In article fkk@leland.stanford.edu writes:

In a recent post Pim cites Tim Lambert as support for his position on the
Florida data. I’m sorry but Lambert’s analysis is flawed at its core.

No it isn’t. It appears that you don’t understand what statistical
hypothesis testing is, or what it means.

Let’s see what he says:
First of all Rick is stating that

it is supportable only in the ‘right’ time span. Yet he fails
to provide proof for such remarks. The time span is the same
data as used by Kleck. It is Kleck however who is
misleading the facts by carefully selecting his data. Yet
even this is not going to help him since the data show no
support for his thesis as well.

This is overstating things somewhat.

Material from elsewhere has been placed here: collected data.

(** [date_obj.strftime('%Y-%m')]: the year as the C library prints it for
    [%Y], in decimal without padding (so four digits from the year 1000
    on), and the month on two digits. *)
Definition strftime (ym : N * N) : string :=
  let '(y, m) := ym in
  decimal_of_N y +:+ String "-" (String (digit_char (m / 10)) (String (digit_char m) EmptyString)).

End Dates.

(* ===================================================================== *)
(** ** extract_date_from_tsv_file                                         *)
(* ===================================================================== *)

Module DateExtractor.
Import PyStr Re Dates.

Definition not_crlftab (c : ascii) : bool :=
  negb (Ascii.eqb c "013" || Ascii.eqb c "010" || Ascii.eqb c "009").
Definition colon_or_space (c : ascii) : bool := Ascii.eqb c ":" || isspace c.

Definition trailing_text : regex := Group (Class not_crlftab 1 None).

(** [r'As of:\s*([^\r\n\t]+)'], [r'As of\s*:\s*([^\r\n\t]+)'],
    [r'as of[:\s]+([^\r\n\t]+)'] *)
Definition as_of_patterns : list regex :=
  [ Cat (Chars "As of:") (Cat (Class isspace 0 None) trailing_text);
    Cat (Chars "As of") (Cat (Class isspace 0 None)
      (Cat (Chars ":") (Cat (Class isspace 0 None) trailing_text)));
    Cat (Chars "as of") (Cat (Class colon_or_space 1 None) trailing_text) ].

(** [r'(January|...|December)\s+(\d{1,2}),?\s+(\d{4})'] *)
Definition date_pattern : regex :=
  Cat (Group (alts month_names)) (Cat (Class isspace 1 None)
    (Cat (Group (Class isdigit 1 (Some 2))) (Cat (Class (is_char ",") 0 (Some 1))
      (Cat (Class isspace 1 None) (Group (Class isdigit 4 (Some 4))))))).

(** Lines 95-103 and 111-115: the three groups of a date match, parsed
    and formatted back. *)
Definition format_groups (groups : list string) : Exc string :=
  match groups with
  | [month_name; day; year] =>
      date_obj ← strptime (month_name +:+ " " +:+ day +:+ ", " +:+ year);
      Ret (strftime date_obj)
  | _ => Raise "IndexError"
  end.

(** The loop of lines 86-103: [Some d] is [return d]. *)
Fixpoint as_of_loop (content : string) (patterns : list regex) : Exc (option string) :=
  match patterns with
  | [] => Ret None
  | pattern :: patterns' =>
      match search pattern content with
      | Some as_of_match =>
          let date_str := strip (default EmptyString (as_of_match !! 0%nat)) in
          match search date_pattern date_str with
          | Some date_match => formatted_date ← format_groups date_match; Ret (Some formatted_date)
          | None => as_of_loop content patterns'
          end
      | None => as_of_loop content patterns'
      end
  end.

(** The body of the [try], lines 74-118, once the file is read. *)
Definition extract_try (now content : string) : Exc string :=
  found ← as_of_loop content as_of_patterns;
  match found with
  | Some formatted_date => Ret formatted_date
  | None =>
      match findall date_pattern content with
      | first_date :: _ => format_groups first_date
      | [] => Ret now
      end
  end.

(** [extract_date_from_tsv_file]: [file] is the outcome of opening and
    reading the artifact, [now] is [datetime.now().strftime('%Y-%m')]. *)
Definition extract_date_from_tsv_file (now : string) (file : Exc string) : Exc string :=
  catch (content ← file; extract_try now content) (fun _ => Ret now).

End DateExtractor.

(* ===================================================================== *)
(** ** pd.read_csv(sep='\t', skiprows=8, names=columns, engine='python')  *)
(* ===================================================================== *)

(** The reading of line 147 on the texts where it is plain: no quote
    character, no CR and no NUL, so that the rows of the csv reader are the
    lines of the text and their fields the pieces between TABs; at least
    one row after the eight skipped lines and the blank lines, every row
    of eleven fields; and each of the four columns the program reads
    (member, member code, facility, amount) either holding a field that
    cannot be taken for a number, a boolean or a missing value, so that
    the column stays text and its cells are the fields as written, or
    holding missing values only. On any other text [frame] is [None]: the
    result of the library is then not derived from the text. *)
Module Tsv.
Import PyStr.

Definition TAB : ascii := "009".
Definition LF : ascii := "010".
Definition CR : ascii := "013".
Definition NUL : ascii := "000".
Definition QUOTE : ascii := "034".

(** The lines of a text; a final LF does not begin a line. *)
Fixpoint lines (text : string) : list string :=
  match text with
  | EmptyString => []
  | String c s' =>
      if Ascii.eqb c LF then EmptyString :: lines s'
      else match lines s' with
           | l :: ls => String c l :: ls
           | [] => [String c EmptyString]
           end
  end.

(** The fields of a line: the pieces between the separators. *)
Fixpoint split_on (sep : ascii) (s : string) : list string :=
  match s with
  | EmptyString => [EmptyString]
  | String c s' =>
      if Ascii.eqb c sep then EmptyString :: split_on sep s'
      else match split_on sep s' with
           | f :: fs => String c f :: fs
           | [] => [String c EmptyString]
           end
  end.

(** [skiprows=8], then the blank lines are passed over. *)
Definition records (text : string) : list (list string) :=
  split_on TAB <$> List.filter (fun l => negb (is_empty l)) (drop 8 (lines text)).

Definition plain_char (c : ascii) : bool :=
  negb (Ascii.eqb c QUOTE || Ascii.eqb c CR || Ascii.eqb c NUL).

(** The texts read as a missing value. *)
Definition NA_VALUES : list string :=
  [ EmptyString; "#N/A"; "#N/A N/A"; "#NA"; "-1.#IND"; "-1.#QNAN"; "-NaN";
    "-nan"; "1.#IND"; "1.#QNAN"; "<NA>"; "N/A"; "NA"; "NULL"; "NaN"; "None";
    "n/a"; "nan"; "null" ].

(** The texts read as a boolean. *)
Definition BOOL_VALUES : list string :=
  [ "True"; "TRUE"; "true"; "False"; "FALSE"; "false" ].

(** The characters a field read as a number can be made of: digits,
    signs, the point, the exponent mark, whitespace, and the letters of
    inf, infinity and nan in either case. *)
Definition numeric_char (c : ascii) : bool :=
  isdigit c || isspace c
  || existsb (Ascii.eqb (to_lower c))
       [ "+"; "-"; "."; "e"; "a"; "f"; "i"; "n"; "t"; "y" ]%char.

(** A field that makes its column a column of text. *)
Definition surely_text (f : string) : bool :=
  negb (mem f NA_VALUES) && negb (mem f BOOL_VALUES)
  && negb (all_chars numeric_char f).

Definition field (i : nat) (fields : list string) : string :=
  default EmptyString (fields !! i).

Definition column (i : nat) (recs : list (list string)) : list string :=
  field i <$> recs.

Definition holds_text (col : list string) : bool := existsb surely_text col.
Definition all_missing (col : list string) : bool :=
  forallb (fun f => mem f NA_VALUES) col.
Definition typed (col : list string) : bool := holds_text col || all_missing col.

Definition cell_of (f : string) : option string :=
  if mem f NA_VALUES then None else Some f.

(** [names=columns]: the eleven fields in the order of the names. *)
Definition row_of (fields : list string) : Row :=
  mkRow (cell_of (field 0 fields)) (cell_of (field 1 fields))
        (cell_of (field 2 fields)) (cell_of (field 3 fields))
        (cell_of (field 4 fields)) (cell_of (field 5 fields))
        (cell_of (field 6 fields)) (cell_of (field 7 fields))
        (cell_of (field 8 fields)) (cell_of (field 9 fields))
        (cell_of (field 10 fields)).

Definition plain (text : string) : bool :=
  let recs := records text in
  all_chars plain_char text
  && negb (Nat.eqb (List.length recs) 0)
  && forallb (fun fields => Nat.eqb (List.length fields) 11) recs
  && typed (column 0 recs) && typed (column 1 recs)
  && typed (column 3 recs) && typed (column 7 recs).

Definition frame (text : string) : option Frame :=
  if plain text then
    let recs := records text in
    Some (mkFrame (row_of <$> recs)
                  (holds_text (column 0 recs)) (holds_text (column 3 recs)))
  else None.

End Tsv.

(* ===================================================================== *)
(** ** map.py: main                                                       *)
(* ===================================================================== *)

Module MapPy.
Import PyStr Mapper DateExtractor.

(** What a run of [map.py] meets outside the program. *)
Record World : Type := mkWorld {
  source_exists : bool;        (* os.path.exists('downloads/BORROWINGS.xls') *)
  file_text : Exc string;      (* open(..., errors='ignore').read() in the date extractor *)
  csv_text : Exc string;       (* the text pd.read_csv decodes from the file *)
  csv_frame : Exc Frame;       (* what pd.read_csv returns on a text that is not plain *)
  now : string;                (* datetime.now().strftime('%Y-%m') *)
  write_xlsx : Exc unit        (* os.makedirs, opening and saving the workbook *)
}.

(** [pd.read_csv(source_file_path, sep='\t', skiprows=8, names=columns,
    engine='python')], line 147. *)
Definition read_csv (w : World) : Exc Frame :=
  text ← csv_text w;
  match Tsv.frame text with
  | Some df => Ret df
  | None => csv_frame w
  end.

Definition table : Type := list (list cell).

(** The three rows handed to the writer, lines 139-360. *)
Definition build (w : World) : Exc table :=
  report_date ← extract_date_from_tsv_file (now w) (file_text w);
  df ← read_csv w;
  filtered_df ← filter_stage df;
  data_row ← for_rows (initial_data_row report_date) filtered_df;
  Ret [header_row_1; header_row_2; data_row].

(** [worksheet.write] of a number: xlsxwriter raises [TypeError] on an
    infinity and on NaN, in the [try] of line 381 and again in its
    [except]. *)
Definition writable (c : cell) : bool :=
  match c with
  | CNum x => Binary64.is_finite x
  | _ => true
  end.

(** Lines 362-392: the workbook is opened, the frame written, the amounts
    of row 3 written again as numbers, the workbook saved. An error of
    the file system is what the block raises also when a cell cannot be
    written. *)
Definition write_table (w : World) (final_data : table) : Exc unit :=
  _ ← write_xlsx w;
  if forallb writable (default [] (final_data !! 2%nat)) then Ret ()
  else Raise "TypeError".

(** The body of the [try] of [main], lines 138-408. *)
Definition main_try (w : World) : Exc table :=
  final_data ← build w;
  _ ← write_table w final_data;
  Ret final_data.

Inductive message : Type :=
| SourceNotFound                 (* "Error: Source file not found at ..." *)
| Success                        (* "Success! Mapped data has been saved to ..." *)
| UnexpectedError (e : string).  (* "An unexpected error occurred: ..." *)

Record Outcome : Type := mkOutcome {
  exit_status : nat;             (* the status of the process *)
  saved : option table;          (* the sheet of a run that reports success *)
  printed : message
}.

(** [main()] as the script runs it: [main] returns [None] on every path,
    after which the interpreter exits with status 0. *)
Definition main (w : World) : Outcome :=
  if negb (source_exists w) then mkOutcome 0 None SourceNotFound
  else
    match main_try w with
    | Ret final_data => mkOutcome 0 (Some final_data) Success
    | Raise e => mkOutcome 0 None (UnexpectedError e)
    end.

End MapPy.

(* ===================================================================== *)
(** ** orchestrator.py: the status of the pipeline process                *)
(* ===================================================================== *)

Module Orchestrator.

(** What the sequencer observes. *)
Record Env : Type := mkEnv {
  requirements : bool;          (* check_requirements() *)
  extraction : bool;            (* run_data_extraction() *)
  map_returncode : option nat;  (* map.py's status; None: TimeoutExpired *)
  summary_exists : bool;        (* os.path.exists(script_dir/'nabimfd_summary.xlsx') *)
  source_exists : bool          (* os.path.exists('downloads/BORROWINGS.xls') *)
}.

Definition run_data_processing (e : Env) : bool :=
  match map_returncode e with
  | Some O => summary_exists e
  | Some (S _) => false
  | None => false
  end.

Definition generate_summary (e : Env) : bool :=
  source_exists e && summary_exists e.

Definition run_pipeline (e : Env) : bool :=
  if negb (requirements e) then false
  else if negb (extraction e) then false
  else if negb (run_data_processing e) then false
  else generate_summary e.

(** [sys.exit(main())] *)
Definition main (e : Env) : nat := if run_pipeline e then 0 else 1.

End Orchestrator.

(* ===================================================================== *)
(** ** Auxiliary definitions of the statements                            *)
(* ===================================================================== *)

Import PyStr Mapper.

(** What a row of [filtered_df] brings to the table: its column and its
    amount, when the amount parses and a tier matches. *)
Definition contribution (row : Row) : option (nat * pyfloat) :=
  let member_name := strip (str (Member row)) in
  let member_code := if notna (Member_Code row) then strip (str (Member_Code row)) else EmptyString in
  match parse_amount (strip (str (Amount row))) with
  | Ret (Some a) =>
      match resolve member_name member_code with
      | Some idx => Some (idx, a)
      | None => None
      end
  | _ => None
  end.
Definition setup_fields (magic version type flags status request_id size : Z) : list field :=
  [F32 magic; F16 version; F16 type; F16 flags; F16 status; F32 request_id; F32 size].
Definition setup_header (m : SetupMessage) : list field :=
  setup_fields PLANK_TRANSPORT_SETUP_MAGIC PLANK_TRANSPORT_SETUP_VERSION (sm_type m)
    (sm_flags m) (sm_status m) (sm_request_id m) (len (sm_payload m)).
Definition setup_layout (m : SetupMessage) : list Z :=
  header (setup_header m) ++ sm_payload m.

Definition setup_valid (m : SetupMessage) : Prop :=
  1 <= sm_type m < 65536 /\ 0 <= sm_flags m <= 3 /\ in_range 16 (sm_status m) /\
  1 <= sm_request_id m < 4294967296 /\ len (sm_payload m) <= 65516 /\ bytes (sm_payload m).

Definition setup_parse (p : list Z) : option SetupMessage :=
  match plank_transport_setup_decode (Some p) (len p) (Some (mkSetupPacket 0 0 0 0 0 0)) with
  | Some (0, Some d) =>
      payload ← copy_from p (setup_payload d) (setup_payload_size d);
      Some (mkSetup (setup_type d) (setup_flags d) (setup_status d) (setup_request_id d) payload)
  | _ => None
  end.

#[global] Arguments setup_layout : simpl never.

Lemma setup_layout_length m : len (setup_layout m) = 20 + len (sm_payload m).
Proof. unfold setup_layout. by rewrite length_app, Nat2Z.inj_add, header_length. Qed.

Lemma land_lnot3 f : in_range 16 f -> (Z.land f (Z.lnot 3) =? 0) = (f <=? 3).
Proof.
  intros [H0 H1]. rewrite <- Z.ldiff_land. change 3 with (Z.ones 2) at 1.
  rewrite Z.ldiff_ones_r by lia. rewrite Z.shiftr_div_pow2, Z.shiftl_mul_pow2 by lia.
  change (2 ^ 2) with 4. apply eq_true_iff_eq. rewrite Z.eqb_eq, Z.leb_le.
  Z.div_mod_to_equations. lia.
Qed.

Lemma setup_unknown_flags_eq f : in_range 16 f -> setup_unknown_flags f = (3 <? f).
Proof.
  intros Hf. unfold setup_unknown_flags. change (Z.lor _ _) with 3.
  rewrite land_lnot3 by done. by rewrite Z.leb_antisym, negb_involutive.
Qed.

(** The decoder over any header whose fields are of their widths. *)
Lemma setup_decode_eval magic version type flags status rid size payload p d :
  in_range 32 magic -> in_range 16 version -> in_range 16 type -> in_range 16 flags ->
  in_range 16 status -> in_range 32 rid -> in_range 32 size ->
  p = header (setup_fields magic version type flags status rid size) ++ payload ->
  plank_transport_setup_decode (Some p) (len p) (Some d) =
  Some (if (len payload <=? 65516) && (magic =? PLANK_TRANSPORT_SETUP_MAGIC) &&
           (version =? PLANK_TRANSPORT_SETUP_VERSION) && negb (type =? 0) && negb (rid =? 0) &&
           (flags <=? 3) && (size =? len payload)
        then (0, Some (mkSetupPacket type flags status rid 20 size)) else (-1, Some d)).
Proof.
  intros Hm Hv Ht Hf Hs Hr Hz Hp.
  assert (len p = 20 + len payload) as Hlp
    by (rewrite Hp, length_app, Nat2Z.inj_add, header_length; done).
  unfold plank_transport_setup_decode, plank_transport_setup_read_u32,
    plank_transport_setup_read_u16, PLANK_TRANSPORT_SETUP_HEADER_SIZE,
    PLANK_TRANSPORT_SETUP_MAX_PACKET_SIZE.
  change PLANK_TRANSPORT_SETUP_MAX_PAYLOAD_SIZE with 65516.
  rewrite Hlp, (proj2 (Z.ltb_ge _ 20)) by lia.
  replace (65536 <? 20 + len payload) with (negb (len payload <=? 65516)) by lia.
  destruct (len payload <=? 65516) eqn:El; cbn [negb andb]; [|done].
  assert (read_u32 p 0 = Some magic) as -> by (subst p; by apply read_field32).
  cbn [mbind option_bind].
  destruct (magic =? _); cbn [negb andb]; [|done].
  assert (read_u16 p 4 = Some version) as -> by (subst p; by apply read_field16).
  cbn [mbind option_bind].
  destruct (version =? _); cbn [negb andb]; [|done].
  assert (read_u16 p 6 = Some type) as -> by (subst p; by apply read_field16).
  cbn [mbind option_bind].
  destruct (type =? _); cbn [negb andb]; [done|].
  assert (read_u32 p 12 = Some rid) as -> by (subst p; by apply read_field32).
  cbn [mbind option_bind].
  destruct (rid =? _); cbn [negb andb]; [done|].
  assert (read_u16 p 8 = Some flags) as -> by (subst p; by apply read_field16).
  cbn [mbind option_bind]. rewrite setup_unknown_flags_eq by done.
  rewrite Z.ltb_antisym. destruct (flags <=? 3); cbn [negb andb]; [|done].
  assert (read_u32 p 16 = Some size) as -> by (subst p; by apply read_field32).
  assert (read_u16 p 10 = Some status) as -> by (subst p; by apply read_field16).
  cbn [mbind option_bind].
  destruct (size =? len payload) eqn:Ez.
  - assert (size = len payload) as -> by lia.
    rewrite (wrap_small 32), Z.eqb_refl by (ranges; lia).
    by rewrite (proj2 (Z.ltb_ge _ _)) by lia.
  - destruct (65516 <? size) eqn:Eb; [done|]. cbn [orb].
    rewrite (wrap_small 32) by (ranges; lia).
    by rewrite (proj2 (Z.eqb_neq _ _)) by lia.
Qed.

(** Twenty bytes are a header of fields of their widths. *)
Lemma setup_header_of_bytes pre :
  bytes pre -> length pre = 20%nat ->
  exists magic version type flags status rid size,
    in_range 32 magic /\ in_range 16 version /\ in_range 16 type /\ in_range 16 flags /\
    in_range 16 status /\ in_range 32 rid /\ in_range 32 size /\
    pre = header (setup_fields magic version type flags status rid size).
Proof.
  intros Hb Hl. explode pre.
  byte_hyps.
  exists (join_u32 o o0 o1 o2), (join_u16 o3 o4), (join_u16 o5 o6), (join_u16 o7 o8),
    (join_u16 o9 o10), (join_u32 o11 o12 o13 o14), (join_u32 o15 o16 o17 o18).
  split_and!; cycle -1.
  { unfold setup_fields, header. cbn [map concat field_bytes].
    by rewrite !be32_join, !be16_join by done. }
  all: first [by apply join_u32_range | by apply join_u16_range].
Qed.

Lemma setup_decode_layout m d :
  setup_valid m ->
  plank_transport_setup_decode (Some (setup_layout m)) (len (setup_layout m)) (Some d)
  = Some (0, Some (mkSetupPacket (sm_type m) (sm_flags m) (sm_status m) (sm_request_id m)
                     20 (len (sm_payload m)))).
Proof.
  intros (Ht & Hf & Hs & Hr & Hl & Hb).
  rewrite (setup_decode_eval PLANK_TRANSPORT_SETUP_MAGIC PLANK_TRANSPORT_SETUP_VERSION
    (sm_type m) (sm_flags m) (sm_status m) (sm_request_id m) (len (sm_payload m))
    (sm_payload m)); try reflexivity; try (ranges; lia); try (by compute).
  by rewrite !Z.eqb_refl, !(proj2 (Z.leb_le _ _)), !(proj2 (Z.eqb_neq _ _)) by lia.
Qed.

Lemma setup_parse_layout m : setup_valid m -> setup_parse (setup_layout m) = Some m.
Proof.
  intros Hv. unfold setup_parse. rewrite setup_decode_layout by done.
  cbn [setup_payload setup_payload_size]. unfold setup_layout.
  rewrite copy_from_suffix by (rewrite ?header_length; done). by destruct m.
Qed.

(** The decoder over arbitrary bytes: in bounds, and either refused without a
    write or the layout of a valid message. *)
Lemma setup_decode_cases p d :
  bytes p ->
  plank_transport_setup_decode (Some p) (len p) (Some d) = Some (-1, Some d) \/
  exists m, setup_valid m /\ p = setup_layout m /\
    plank_transport_setup_decode (Some p) (len p) (Some d) =
    Some (0, Some (mkSetupPacket (sm_type m) (sm_flags m) (sm_status m) (sm_request_id m)
                     20 (len (sm_payload m)))).
Proof.
  intros Hb. destruct (Z.lt_ge_cases (len p) 20) as [Hs|Hs].
  { left. unfold plank_transport_setup_decode, PLANK_TRANSPORT_SETUP_HEADER_SIZE.
    by rewrite (proj2 (Z.ltb_lt _ 20)). }
  destruct (split_prefix p 20) as (pre & payload & Hp & Hpre); [lia|].
  rewrite Hp in Hb. apply Forall_app in Hb as [Hbp Hbl].
  destruct (setup_header_of_bytes pre Hbp Hpre)
    as (magic & version & type & flags & status & rid & size & ? & ? & Ht & Hf & ? & Hr & ? & Eh).
  rewrite Eh in Hp. rewrite (setup_decode_eval magic version type flags status rid size payload) by done.
  destruct (_ && _) eqn:E; [right|by left].
  guards. assert (magic = PLANK_TRANSPORT_SETUP_MAGIC) as -> by lia.
  assert (version = PLANK_TRANSPORT_SETUP_VERSION) as -> by lia.
  assert (size = len payload) as -> by lia.
  exists (mkSetup type flags status rid payload). split_and!; [|exact Hp|done].
  destruct Ht, Hf, Hr. unfold setup_valid. split_and!; cbn; try done; ranges; lia.
Qed.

The data does support his
hypothesis, in that the reported rape rate did fall. However, this
decrease was not statistically significant. This means that random
variations in the reported rape rate provide an equally good explanation.

A crime rate two standard deviations from the mean would be
statistically significant. However, The 67 rape rate was only 0.9
standard deviations less than the 58-66 mean, so this rate is not
statistically significant. However the 66 rate was 1.7 standard
deviations above the mean, so the change from 66 to 67 was 2.6
standard deviations (of the 58-66 rate). This is NOT significant
because the standard deviation of the changes in the rates does not
equal the standard deviation of the rates. For this data, the
standard deviation of the rates from 58-66 is 12, and the standard
deviation of the changes from one year to the next in the years 58-66
is 16. The change from 66 to 67 does NOT exceed 2 standard deviations
(of the 58-66 changes in the rate).

In Kleck’s statistical analysis of the Orlando data, he wrote:

“It might be suggested that Orlando had experienced erratic ups and
downs in its rape trends before and that the 1967 experience just
happened to reflect one of the brief, sharp downward swings in the
rape rate, which it had experienced before, and that the downward
swing was therefore unrelated to the gun training program.
However, this suggestion too is unlikely, since Orlando had not
experienced so large a one-year change in rape rates in its recent
past, and the decrease exceeded two standard deviations, a measure
of the variability in rape rates over the 1958-1966 period (1958
was the first year the FBI reported rape data for the Orlando
SMSA). In other words, the rape decrease was considerably larger
than would be expected on the basis of variation in the rate in the
recent past.”

This is mathematically incorrect. Kleck has confused “standard
deviation of the rates” (a measure of the variability of the rates)
with “standard deviation of the CHANGES in the rates” (a measure of
the variability of the CHANGES). His conclusion about the decrease
being considerably larger than expected is simply incorrect.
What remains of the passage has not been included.